In her sessions, Lewis placed him under hypnosis as a means to uncover earlier traumas that might have caused such violent anger against women. He described severe abuse, such as his mother sticking a broom handle into his anus (in other accounts it was a toilet brush, but he apparently changed that when it was pointed out that at the time his family used an outhouse), and Lewis accepted every detail. Under hypnosis, he "became" his berating mother and "Ariemes," a 13th-century cannibal with a bloodlust.
Getting medical records, she found that he'd been hospitalized for partial paralysis at the age of nine and ten, from which he had quickly recovered. There was no mention of physical trauma, but Lewis decided that it must be hysterical paralysis brought on by trauma. Her subsequent analysis was filtered through this interpretation. Because school records described his mother as "punishing and rejecting," Lewis took that to mean she was abusive.

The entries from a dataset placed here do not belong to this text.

(** C3: [execute] on a rover that has not landed raises RoverDidNotLand to
    its caller, asks no sensor, and leaves every field of the rover (landed,
    stopped, position, command table, sensor list) as it was.  This is so
    for a newly constructed rover, also after any number of earlier calls of
    [execute]. *)
Theorem C3_execute_before_land :
  (forall (s : string) (r : Rover) (t : trace),
     landed r = false ->
     Rover_execute s r t = mkResult (Throws RoverDidNotLand) r t)
  /\ (forall (commands_ : gmap ascii Action) (sensors_ : sensors_t)
        (earlier : list string) (s : string) (t : trace),
        let r := Rover_new commands_ sensors_ in
        run_calls (map CallExecute earlier) r t = (r, t)
        /\ Rover_execute s r t = mkResult (Throws RoverDidNotLand) r t).
Proof.
  split.
  - apply Rover_execute_unlanded.
  - intros cmds sens earlier s t. cbv zeta. split.
    + apply run_executes_unlanded. reflexivity.
    + apply Rover_execute_unlanded. reflexivity.
Qed.

(** The first [execute("F")] of rover_example.cc. *)
Lemma C3_execute_before_land_witness :
  Rover_execute "F" example_rover [] =
    mkResult (Throws RoverDidNotLand) example_rover [].
Proof.
  destruct C3_execute_before_land as [Hthrows _].
  apply (Hthrows "F"%string example_rover [] eq_refl).
Defined.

Still, she wanted that neurological analysis, because she knew how the courts treated a defense based on dissociative disorders. Such material was not forthcoming, so she went ahead and wrote a report based only on her observations and beliefs about the case. In her book, she calls this her "first big mistake."
Among Shawcross's prison records, she found descriptions of what she believed were "seizurelike" episodes. He'd fallen to the floor, he'd fainted, and he'd blacked out. Relatives confirmed that he'd been like this as a child. Lewis felt confident of her diagnosis. Yet she was not as ready for trial as she believed.